Head. Ommatidia 8+8, G and H smaller than others. Interocular chaetae as p, r, t, q, s, v; chaeta s smooth, chaetae r and v transformed to scales, chaetae p, t and q ciliate (Fig. 5). Antennae 1.5–2.4 times as long as cephalic diagonal. Antennal segmental ratio as I:II:III:IV = 1:1.3–1.4:1.2–1.9:1.9–3.1. Ant. I with 3 dorsal and 3 ventral basal spiny mic (Fig. 6). Ant. II with 4 basal tiny spiny mic, 1 distal rod-like and 12–15 normal S-chaetae (Fig. 7). Ant. III organ with 2 rod-like S-chaetae (Fig. 8). Ant. IV without apical bulb. Anterior part of head with many long, ciliate chaetae but not claviform (Fig. 5). Prelabral and labral chaetae as 4/5, 5, 4, prelabrals ciliate and others smooth, labral intrusion V-shaped, chaetae of c-row thicker than those in other rows; labral margin with 4 conical papillae (Fig. 3). Clypeal chaetae as 3-1-4, without scales between them (Fig. 9). Cervical chaetae as 16 spiny chaetae, lateral two slightly longer than others (Fig. 10). Subapical chaeta of maxillary outer lobe subequal to apical one, 3 smooth sublobal hairs on sublobal plate. Labial palp with 5 papillae as A–E, respectively with 0, 5, 0, 4, 4 guard chaetae; lateral process (l.p.) of labial palp straight, thick and blunt with tip not reaching apex of papilla E. Chaetotaxy of labial base as M₁M₂REL₁L₂, all ciliate, chaeta R shorter than others (Fig. 11). Chaetal row along labial groove with 3 ciliate chaetae, and other postlabial chaetae ciliate (Fig. 12). Mandible with 4+5 (left+right) teeth (Fig. 3).

Figures 5–17.

Acrocrytus zhujiensis sp. n. 5 head cheatotaxy 6 basal Ant. I 7 three kinds S-chaetae on Ant. II 8 Ant. III organ 9 clypeal chaetae 10 cervical chaetae 11 labial base and labial palp 12 cephalic groove 13 coxal macrochaetae (13A fore legs 13B mid legs 13C hind legs) 14 trochanteral organ 15 hind claw 16 anterior side of ventral tube 17 posterior side and lateral flap of ventral tube.

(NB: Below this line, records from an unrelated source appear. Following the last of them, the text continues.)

(** * Bouncing ball in a growing polygon: polygon.js, ball.js, app.js

    A shallow embedding of the geometry and physics kernel (the [Polygon]
    class, the [BallSim] class and the driver's [update] and
    [handleRecursiveUpdates]) together with the properties of the
    specification that concern them.

    JavaScript numbers are IEEE-754 doubles.  The kernel is written once,
    over an interface of arithmetic operations, and read at two instances:
    - [float_arith], [float_math]: Rocq's primitive binary64 floats,
      bit-exact for the operations of the language itself ([+ - * /],
      comparisons) and for [Math.sqrt], used to evaluate code on concrete
      inputs;
    - [R_arith], [R_math]: the real numbers, i.e. the same code with exact
      arithmetic, used for the geometric laws that the specification
      states "within tolerance".  The reals have no NaN and no infinity:
      every statement over the reals that reaches a division carries the
      hypothesis that makes the divisor non-zero. *)

From Stdlib Require Import ZArith List Bool Lia.
From Stdlib Require Import Reals Lra.
From Stdlib Require Import Floats.
Import ListNotations.

(** ** Numbers *)

(** The operators of the language on numbers. *)
Class Arith (num : Type) : Type := {
  ofZ : Z -> num;                 (* an integer literal *)
  add : num -> num -> num;
  sub : num -> num -> num;
  mul : num -> num -> num;
  div : num -> num -> num;
  neg : num -> num;               (* unary minus *)
  ltb : num -> num -> bool;       (* [a < b] *)
  leb : num -> num -> bool        (* [a <= b] *)
}.

(** The functions of the [Math] object and the coercions to boolean and to
    a loop count.  ECMAScript leaves [Math.cos], [Math.sin], [Math.hypot]
    and [Math.pow] implementation-approximated: at the reals they are the
    exact functions, at doubles they are parameters of the instance. *)
Class MathLib (num : Type) `{Arith num} : Type := {
  PI : num;
  cos : num -> num;
  sin : num -> num;
  sqrt : num -> num;
  hypot : num -> num -> num;
  pow : num -> num -> num;
  max : num -> num -> num;
  min : num -> num -> num;
  floor : num -> Z;               (* [Math.floor], an integral number read as the integer it denotes *)
  truthy : num -> bool;           (* [ToBoolean]: false on 0 (and NaN) *)
  ltInfinity : num -> bool        (* [a < Infinity] *)
}.

Declare Scope js_scope.
Delimit Scope js_scope with js.
Infix "+" := add : js_scope.
Infix "-" := sub : js_scope.
Infix "*" := mul : js_scope.
Infix "/" := div : js_scope.
Infix "<?" := ltb : js_scope.
Infix "<=?" := leb : js_scope.
Notation "- a" := (neg a) : js_scope.

(** A decimal literal [n/d] with [d] a power of ten: the double nearest to
    the rational, which correctly rounded division of two exactly
    representable integers yields. *)
Definition dec {num} `{Arith num} (n d : Z) : num := div (ofZ n) (ofZ d).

Leg. Coxae: I, with 7 ciliate mac and 2 pseudopores; II, with 7–8 ciliate mac in the anterior row, 8–11 ciliate mac in the posterior row and 3 pseudopores; III, with 9–11 ciliate mac and 2 pseudopores (Fig. 13). Trochanteral organ with 12–17 smooth spines (1–2 inner) (Fig. 14). Unguis with 4 inner teeth (paired ones at 1/3, middle one at 2/3 and apical one at 3/4 distance from base), 2 lateral teeth (at 1/4 distance from base) and 1 outer tooth (at 1/5 distance from base). Unguiculus slender and truncate with outer edge serrate. Tenent hair clavate, subequal to inner edge of unguis in length, and slightly longer than unguiculus. A distal smooth chaeta on tibiotarsus III subequal to unguiculus in length (Fig. 15).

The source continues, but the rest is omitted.